Lemma wp_INodeAlloc s (Q : Z -> fsst D -> Prop) J :
  length (fs_bitmap s) = BITMAP_BYTES ->
  (forall m, length m = BITMAP_BYTES ->
    match first_free (fun j => disk_bit (fs_disk s) (LOC_INODE j)) (Z.to_nat SC_INODE) 0 with
    | None => Q (-1) (with_bitmap m s)
    | Some j => forall d', marked (fs_disk s) d' (LOC_INODE j) -> Q j (with_disk d' (with_bitmap m s))
    end) ->
  wp INodeAlloc Q J s.
Proof.
  intros Hl HQ. unfold INodeAlloc. apply wp_bind. apply wp_readBitmap; [done|].
  intros m Hm. apply wp_alloc_loop; [done| |].
  { intros j. unfold SC_INODE, LOC_INODE. rewrite Z2Nat.id by lia. lia. }
  cbn [fs_disk with_bitmap]. destruct (first_free _ _ _) as [j|] eqn:Ef; [|by apply HQ, Hm].
  intros d' Hd'. rewrite with_disk_bitmap_bitmap. apply HQ; [|done].
  rewrite length_mask_set. apply Hm.
Qed.
End alloc.
Lemma grown_app isec (d1 k d2 : Z) d ino d' ino' d'' ino'' :
  0 <= d1 -> d1 - 1 <= k <= d2 -> d2 < 128 ->
  grown isec d1 k d ino d' ino' -> grown isec (k + 1) d2 d' ino' d'' ino'' ->
  grown isec d1 d2 d ino d'' ino''.
Proof.
  intros H1 Hk H2 [A1 A2 A3 A4 A5 A6 A7] [B1 B2 B3 B4 B5 B6 B7].
  assert (Hne : forall a b, d1 <= a <= k -> k + 1 <= b <= d2 ->
    block_sector ino'' a <> block_sector ino'' b).
  { intros a b Ha Hb E. rewrite (B4 a) in E by lia. destruct (A3 a Ha) as (_ & _ & T).
    destruct (B3 b Hb) as (_ & F & _). by rewrite <- E, T in F. }
  split.
  - intros x Hx Hx'. rewrite B1 by done. by apply A1.
  - intros n Hn Hb. apply B2; [done|]. by apply A2.
  - intros a Ha. destruct (decide (a <= k)) as [Hle|Hgt].
    + rewrite B4 by lia. destruct (A3 a) as (S1 & S2 & S3); [lia|]. split_and!; [done|done|].
      unfold safe_sector in S1. apply B2; [lia|done].
    + destruct (B3 a) as (S1 & S2 & S3); [lia|]. split_and!; [done| |done].
      unfold safe_sector in S1. destruct (disk_bit d (block_sector ino'' a)) eqn:E; [|done].
      rewrite A2 in S2; [done|lia|done].
  - intros a Ha Ha'. rewrite B4, A4 by lia. done.
  - intros a b Ha Hb E. destruct (decide (a <= k)), (decide (b <= k)).
    + rewrite !B4 in E by lia. apply A5; [lia|lia|done].
    + exfalso. by apply (Hne a b); [lia|lia|].
    + exfalso. by apply (Hne b a); [lia|lia|].
    + apply B5; [lia|lia|done].
  - exact B6.
  - intros n Hf. apply B7, A7.
    by replace (Z.to_nat (k - d1 + 1) + (Z.to_nat (d2 - (k + 1) + 1) + n))%nat
      with (Z.to_nat (d2 - d1 + 1) + n)%nat by lia.
Qed.
(* ===== verification/FsProps.v ===== *)
(** * Properties of the file system *)

From S2P Require Import Prelude Bytes Disk FileSys FsRead FsWrite FsAlloc FsGrow FsWriteKr FsOpen DemoFs.

Section props.
Context {D : Type} `{!AtaDevice D}.
Implicit Types (d : D) (s : fsst D).

(** C18: [fs_write_kr] of [len] bytes through a well-formed stream, with
    enough free blocks below the region the bitmap strays into: it returns
    [len]; the file holds the bytes at the offset and is otherwise
    unchanged, grown if needed; its directory entry has the new size; every
    sector that was in use by something else keeps its contents. *)
Theorem fs_write_correct fd f s buf len :
  0 <= fd -> fs_fs s !! Z.to_nat fd = Some f -> write_pre (fs_disk s) f len ->
  length (fs_bitmap s) = BITMAP_BYTES -> len <= Z.of_nat (length buf) < 2 ^ 31 ->
  wp (fs_write_kr fd buf len) (fun r s' => r = len /\
    written (fs_disk s) f (slice 0 (Z.to_nat len) buf) (fs_disk s') /\
    fs_fs s' = <[Z.to_nat fd := advanced f len]> (fs_fs s)) (fun _ => False) s.
Proof.
  intros Hfd Hf Hpre Hm Hb. eapply wp_fs_write; [done..|].
  intros s' Hw Hfs _. by split_and!.
Qed.

(** C19: [fs_read_kr] returns the number of bytes read, the bytes of the
    file from the offset on, up to the end of the file, and advances the
    stream; at the end of the file it returns -1 and changes nothing.  The
    disk is not written. *)
Theorem fs_read_correct fd f s buf len :
  0 <= fd -> fs_fs s !! Z.to_nat fd = Some f ->
  0 <= f_offset f <= f_file_size f -> f_file_size f < 65536 -> 0 <= len < 2 ^ 31 ->
  read_len f len <= Z.of_nat (length buf) < 2 ^ 31 ->
  wp (fs_read_kr fd buf len) (fun r s' => fs_disk s' = fs_disk s /\
    let n := read_len f len in
    if decide (n = 0) then r = (-1, buf) /\ s' = s
    else r = (n, splice 0 (file_bytes (fs_disk s) (inode_of (fs_disk s) f) (f_offset f) (Z.to_nat n)) buf) /\
         fs_fs s' = <[Z.to_nat fd := set_offset (f_offset f + n) f]> (fs_fs s)) (fun _ => False) s.
Proof.
  intros Hfd Hf Ho Hsz Hl [Hb1 Hb2]. eapply wp_fs_read; [done..| |]; cbn zeta.
  - intros H0. by rewrite decide_True.
  - intros s' Hpos [b ->]. split; [done|]. rewrite decide_False by lia. by split.
Qed.

Lemma read_back f bs d d' len :
  write_pre d f len -> written d f bs d' -> Z.of_nat (length bs) = len ->
  file_bytes d' (inode_of d' f) (f_offset f) (Z.to_nat len) = bs.
Proof.
  intros Hpre Hw <-. pose proof (wp_off _ _ _ Hpre) as Ho. pose proof (wp_len _ _ _ Hpre) as Hl.
  rewrite Nat2Z.id. apply list_eq. intros i.
  destruct (decide (i < length bs)%nat) as [Hi|Hi].
  - rewrite file_bytes_lookup by done. rewrite (wr_content _ _ _ _ Hw).
    2:{ simpl. lia. }
    rewrite decide_True by lia. destruct (lookup_lt_is_Some_2 bs i Hi) as [x Hx].
    replace (Z.to_nat (f_offset f + Z.of_nat i - f_offset f)) with i by lia. by rewrite Hx.
  - rewrite !lookup_ge_None_2; [done|lia|]. rewrite length_file_bytes. lia.
Qed.

(** C20: round trip: writing [len] bytes, seeking back to where they were
    written and reading [len] bytes yields those bytes. *)
Theorem write_read_roundtrip fd f s buf len buf2 :
  0 <= fd -> fs_fs s !! Z.to_nat fd = Some f -> write_pre (fs_disk s) f len ->
  length (fs_bitmap s) = BITMAP_BYTES -> len <= Z.of_nat (length buf) < 2 ^ 31 ->
  len <= Z.of_nat (length buf2) < 2 ^ 31 ->
  wp (_ ← fs_write_kr fd buf len;
      fs_lseek_kr fd (f_offset f);;
      fs_read_kr fd buf2 len)
    (fun r _ => r = (len, splice 0 (slice 0 (Z.to_nat len) buf) buf2)) (fun _ => False) s.
Proof.
  intros Hfd Hf Hpre Hm Hb [Hb2 Hb3]. apply wp_bind. eapply wp_fs_write; [done..|].
  intros s' Hw Hfs Hm'.
  pose proof (wp_off _ _ _ Hpre) as Ho. pose proof (wp_len _ _ _ Hpre) as Hl.
  pose proof (wp_end _ _ _ Hpre) as He. pose proof (fo_size _ _ (wp_file _ _ _ Hpre)) as Hsz.
  assert (Hlen : Z.of_nat (length (slice 0 (Z.to_nat len) buf)) = len) by (rewrite length_slice; lia).
  apply wp_bind. unfold fs_lseek_kr. eapply wp_upd_stream; [done| |].
  { rewrite Hfs. apply list_lookup_insert_eq. by eapply lookup_lt_Some. }
  rewrite u32_id by (unfold is_u32; lia).
  set (f' := set_offset (f_offset f) (advanced f len)).
  assert (Hr : read_len f' len = len) by (unfold read_len; simpl; lia).
  eapply (wp_fs_read fd f'); rewrite ?Hr; try done.
  - cbn [fs_fs with_fs]. apply list_lookup_insert_eq. rewrite Hfs, length_insert. by eapply lookup_lt_Some.
  - simpl. lia.
  - simpl. lia.
  - lia.
  - intros. lia.
  - intros s2 _ _. cbn [fs_disk with_fs]. simpl f_offset.
    change (inode_of (fs_disk s') f') with (inode_of (fs_disk s') f).
    by rewrite (read_back f _ _ _ _ Hpre Hw Hlen).
Qed.

(** C21: a write leaves every other file as it was: the same inode, the
    same bytes, still well formed. *)
Theorem other_file_kept fd f g s buf len :
  0 <= fd -> fs_fs s !! Z.to_nat fd = Some f -> write_pre (fs_disk s) f len ->
  length (fs_bitmap s) = BITMAP_BYTES -> len <= Z.of_nat (length buf) < 2 ^ 31 ->
  FileOk (fs_disk s) g -> inode_sector g <> inode_sector f ->
  (forall k, 0 <= k <= last_block g ->
     ~ is_block (inode_of (fs_disk s) f) (last_block f) (block_sector (inode_of (fs_disk s) g) k)) ->
  wp (fs_write_kr fd buf len) (fun _ s' => FileOk (fs_disk s') g /\
    inode_of (fs_disk s') g = inode_of (fs_disk s) g /\
    forall p, 0 <= p < f_file_size g ->
      file_byte (fs_disk s') (inode_of (fs_disk s') g) p = file_byte (fs_disk s) (inode_of (fs_disk s) g) p)
    (fun _ => False) s.
Proof.
  intros Hfd Hf Hpre Hm Hb [G1 G2 G3 G4 G5 G6] Hne Hdis. eapply wp_fs_write; [done..|].
  intros s' Hw _ _. pose proof (wp_drive _ _ _ Hpre) as Hdr. unfold drive_ok in Hdr.
  pose proof (fo_inode _ _ (wp_file _ _ _ Hpre)) as Hif. pose proof (fo_dir _ _ (wp_file _ _ _ Hpre)) as Hdf.
  pose proof (fo_safe _ _ (wp_file _ _ _ Hpre)) as Hsf.
  apply inode_sector_eq in Hif. apply dir_sector_eq in Hdf. pose proof (inode_sector_eq _ G1) as Hig.
  assert (Ei : inode_of (fs_disk s') g = inode_of (fs_disk s) g).
  { apply (wr_frame _ _ _ _ Hw (inode_sector g)); [unfold valid_sector; lia|lia|done|lia| |].
    - intros (k & Hk & E). destruct (Hsf k Hk) as [Hs _]. unfold safe_sector in Hs. lia.
    - unfold safe_sector. lia. }
  assert (Hblk : forall k, 0 <= k <= last_block g ->
    readsect (block_sector (inode_of (fs_disk s) g) k) (fs_disk s') =
      readsect (block_sector (inode_of (fs_disk s) g) k) (fs_disk s) /\
    disk_bit (fs_disk s') (block_sector (inode_of (fs_disk s) g) k) = true).
  { intros k Hk. destruct (G5 k Hk) as [Hs Hbit]. pose proof Hs as Hs'. unfold safe_sector in Hs.
    destruct (wr_frame _ _ _ _ Hw (block_sector (inode_of (fs_disk s) g) k)) as [E1 E2];
      [unfold valid_sector; lia|lia|lia|lia|by apply Hdis|done|]. split; [done|]. by apply E2. }
  split_and!; [|done|].
  - split; try done; rewrite Ei; [|done]. intros k Hk. split; [by apply G5|]. by apply Hblk.
  - intros p Hp. rewrite Ei. unfold file_byte.
    assert (Hk : 0 <= p / 512 <= last_block g).
    { unfold last_block. rewrite decide_False by lia. split; [apply Z.div_pos; lia|].
      apply Z.div_le_mono; lia. }
    by destruct (Hblk _ Hk) as [-> _].
Qed.
End props.

(** The theorems at the demo file system. *)
Definition demo_buf : list byte := memset2 8 0x5A.

Lemma fs_write_correct_witness :
  wp (fs_write_kr 0 demo_buf 4) (fun r s' => r = 4 /\
      written demo_disk demo_file (slice 0 (Z.to_nat 4) demo_buf) (fs_disk s') /\
      fs_fs s' = <[Z.to_nat 0 := advanced demo_file 4]> (fs_fs demo_fs)) (fun _ => False) demo_fs.
Proof.
  apply (fs_write_correct 0 demo_file demo_fs);
    [lia|reflexivity|apply demo_write_pre|apply length_replicate|simpl; lia].
Defined.

Lemma fs_read_correct_witness :
  wp (fs_read_kr 0 demo_buf 5) (fun r s' => fs_disk s' = demo_disk /\
      let n := read_len demo_file 5 in
      if decide (n = 0) then r = (-1, demo_buf) /\ s' = demo_fs
      else r = (n, splice 0 (file_bytes demo_disk (inode_of demo_disk demo_file) 0 (Z.to_nat n)) demo_buf) /\
           fs_fs s' = <[Z.to_nat 0 := set_offset (0 + n) demo_file]> (fs_fs demo_fs)) (fun _ => False) demo_fs.
Proof.
  apply (fs_read_correct 0 demo_file demo_fs);
    [lia|reflexivity|simpl; lia|simpl; lia|lia|unfold read_len; simpl; lia].
Defined.

Lemma write_read_roundtrip_witness :
  wp (_ ← fs_write_kr 0 demo_buf 4; fs_lseek_kr 0 0;; fs_read_kr 0 demo_buf 4)
    (fun r _ => r = (4, splice 0 (slice 0 (Z.to_nat 4) demo_buf) demo_buf)) (fun _ => False) demo_fs.
Proof.
  apply (write_read_roundtrip 0 demo_file demo_fs);
    [lia|reflexivity|apply demo_write_pre|apply length_replicate|simpl; lia|simpl; lia].
Defined.

(** An empty second file, with inode 2. *)
Definition demo_file2 : FILE_STREAM := mkStream 0 2 0 0 1 demo_name.

Lemma other_file_kept_witness :
  wp (fs_write_kr 0 demo_buf 4) (fun _ s' => FileOk (fs_disk s') demo_file2 /\
      inode_of (fs_disk s') demo_file2 = inode_of demo_disk demo_file2 /\
      forall p, 0 <= p < f_file_size demo_file2 ->
        file_byte (fs_disk s') (inode_of (fs_disk s') demo_file2) p =
          file_byte demo_disk (inode_of demo_disk demo_file2) p) (fun _ => False) demo_fs.
Proof.
  apply (other_file_kept 0 demo_file demo_file2 demo_fs);
    [lia|reflexivity|apply demo_write_pre|apply length_replicate|simpl; lia| |discriminate|].
  - split; try (unfold SC_INODE; simpl; lia); unfold last_block; simpl; intros; lia.
  - unfold last_block; simpl; intros; lia.
Defined.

- TASK TO CARRY OUT: Retype the listing above, word for word, from its first line to the line containing "block_sector ino'' a <>", both ends included.

- COMPLETED TASK:
Lemma wp_INodeAlloc s (Q : Z -> fsst D -> Prop) J :
  length (fs_bitmap s) = BITMAP_BYTES ->
  (forall m, length m = BITMAP_BYTES ->
    match first_free (fun j => disk_bit (fs_disk s) (LOC_INODE j)) (Z.to_nat SC_INODE) 0 with
    | None => Q (-1) (with_bitmap m s)
    | Some j => forall d', marked (fs_disk s) d' (LOC_INODE j) -> Q j (with_disk d' (with_bitmap m s))
    end) ->
  wp INodeAlloc Q J s.
Proof.
  intros Hl HQ. unfold INodeAlloc. apply wp_bind. apply wp_readBitmap; [done|].
  intros m Hm. apply wp_alloc_loop; [done| |].
  { intros j. unfold SC_INODE, LOC_INODE. rewrite Z2Nat.id by lia. lia. }
  cbn [fs_disk with_bitmap]. destruct (first_free _ _ _) as [j|] eqn:Ef; [|by apply HQ, Hm].
  intros d' Hd'. rewrite with_disk_bitmap_bitmap. apply HQ; [|done].
  rewrite length_mask_set. apply Hm.
Qed.
End alloc.
Lemma grown_app isec (d1 k d2 : Z) d ino d' ino' d'' ino'' :
  0 <= d1 -> d1 - 1 <= k <= d2 -> d2 < 128 ->
  grown isec d1 k d ino d' ino' -> grown isec (k + 1) d2 d' ino' d'' ino'' ->
  grown isec d1 d2 d ino d'' ino''.
Proof.
  intros H1 Hk H2 [A1 A2 A3 A4 A5 A6 A7] [B1 B2 B3 B4 B5 B6 B7].
  assert (Hne : forall a b, d1 <= a <= k -> k + 1 <= b <= d2 ->
    block_sector ino'' a <> block_sector ino'' b).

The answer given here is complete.